WHEN permission was first granted to the undergraduates by the Corporation to use Lower Massachusetts for a reading-room, an association was at once formed and the hall well furnished. It was supposed by all that the only thing lacking in past years had been the countenance and aid of the college authorities in what was conceded to be a great want here, and a want in marked contrast to the privileges of some other colleges. But to the surprise of all, before the Reading-Room had completed a year of its existence, the interest in it seemed to wane, and much dissatisfaction was expressed about it. The established regulations, which were neither unnecessary nor onerous, were not conformed to; many valuable and popular periodicals which had been taken for months ceased to appear; and it really seemed as if the attempt to place Harvard on a level with other colleges in this respect was to become a failure.

The conditions on which the use of the hall was granted were, that the Corporation should advance two hundred dollars to aid in starting the room, and that on the dissolution of the association all its property should revert to the college; and it seemed last spring as if this last condition was very likely to be fulfilled.

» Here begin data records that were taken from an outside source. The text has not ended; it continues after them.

(** * Python dictionaries with string keys

    A Python [dict] iterates in insertion order: assigning to a present key
    keeps its place, a new key goes to the end. *)

Abbreviation dict A := (list (string * A)).

Fixpoint d_get {A} (k : string) (d : dict A) : option A :=
  match d with
  | [] => None
  | (k', v) :: d' => if String.eqb k k' then Some v else d_get k d'
  end.

Fixpoint d_set {A} (k : string) (v : A) (d : dict A) : dict A :=
  match d with
  | [] => [(k, v)]
  | (k', v') :: d' => if String.eqb k k' then (k, v) :: d' else (k', v') :: d_set k v d'
  end.

(** [d.pop(k, None)] *)
Fixpoint d_pop {A} (k : string) (d : dict A) : dict A :=
  match d with
  | [] => []
  | (k', v') :: d' => if String.eqb k k' then d' else (k', v') :: d_pop k d'
  end.

Definition d_mem {A} (k : string) (d : dict A) : bool :=
  match d_get k d with Some _ => true | None => false end.

Definition d_keys {A} (d : dict A) : list string := d.*1.
Definition d_values {A} (d : dict A) : list A := d.*2.

Section dict_lemmas.
Context {A : Type}.
Implicit Types (d : dict A) (k : string) (v : A).

Lemma d_get_set_eq k v d : d_get k (d_set k v d) = Some v.
Proof.
  induction d as [|[k' v'] d IH]; simpl.
  - by rewrite String.eqb_refl.
  - destruct (String.eqb k k') eqn:E; simpl; [by rewrite String.eqb_refl | by rewrite E].
Qed.

Lemma d_get_set_ne k k' v d : k <> k' -> d_get k' (d_set k v d) = d_get k' d.
Proof.
  intros Hne. apply not_eq_sym, String.eqb_neq in Hne.
  induction d as [|[k0 v0] d IH]; simpl; [by rewrite Hne|].
  destruct (String.eqb_spec k k0) as [->|]; simpl.
  - by rewrite Hne.
  - by rewrite IH.
Qed.

Lemma d_get_set k k' v d :
  d_get k' (d_set k v d) = if String.eqb k k' then Some v else d_get k' d.
Proof.
  destruct (String.eqb_spec k k') as [->|].
  - apply d_get_set_eq.
  - by apply d_get_set_ne.
Qed.

Lemma d_keys_set_in k v d : d_mem k d = true -> d_keys (d_set k v d) = d_keys d.
Proof.
  unfold d_mem, d_keys. induction d as [|[k' v'] d IH]; simpl; [done|].
  destruct (String.eqb_spec k k') as [->|]; simpl; [done|].
  intros H. f_equal. auto.
Qed.

Lemma d_set_new k v d : d_mem k d = false -> d_set k v d = d ++ [(k, v)].
Proof.
  unfold d_mem. induction d as [|[k' v'] d IH]; simpl; [done|].
  destruct (String.eqb_spec k k') as [->|]; simpl; [done|].
  intros H. by rewrite IH.
Qed.

Lemma d_get_elem k v d : d_get k d = Some v -> (k, v) ∈ d.
Proof.
  induction d as [|[k' v'] d IH]; simpl; [done|].
  destruct (String.eqb_spec k k') as [->|]; intros H; simplify_eq.
  - left.
  - right. auto.
Qed.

The moribund condition of the association seems to have been chiefly due to the lethargy of last year's administration; and with the election of the present board of officers, the association seemed to take a new lease of life, and the evil day of dissolution was averted, for a time at least. The fact then came to light that of last year's Freshmen only thirty had become members; and these last really did not seem to enjoy any privileges from which the rest of the class were debarred.

Now it should be distinctly understood that the Reading-Room is not the public property of the undergraduates; it is private property, the property of a society; and since the departure of '72 and '73 we surmise that this society is far from comprising a majority of the students. The outsiders who frequent the hall probably do not realize that they are trespassing on the rights of others, and it is almost excusable that they should not realize it.

The privileges of the Reading-Room are almost invaluable, and can only be properly appreciated by those of us who experienced the want of them; they are so important that it would be worth while to retain them at almost any inconvenience, even at that of refusing admission to all who could not show in some way at the door that they were regular members of the association.

In order to save us from the humiliation which the failure of the Reading-Room would entail, we earnestly request the two lower classes to second the efforts of the present administration to place the Reading-Room on a firm basis, by joining the association at once.

And a word as to the way in which the room is conducted. We think we can appreciate to some extent what the tribulations of a curator must be; but it really seems as if a little more system might be shown with the newspapers and magazines; and it certainly cannot improve the standing of the Reading-Room with the authorities to have the gas burn till various points of time between 10 P. M. and midnight, then to be extinguished by a private individual, while the door remains unfastened through the night.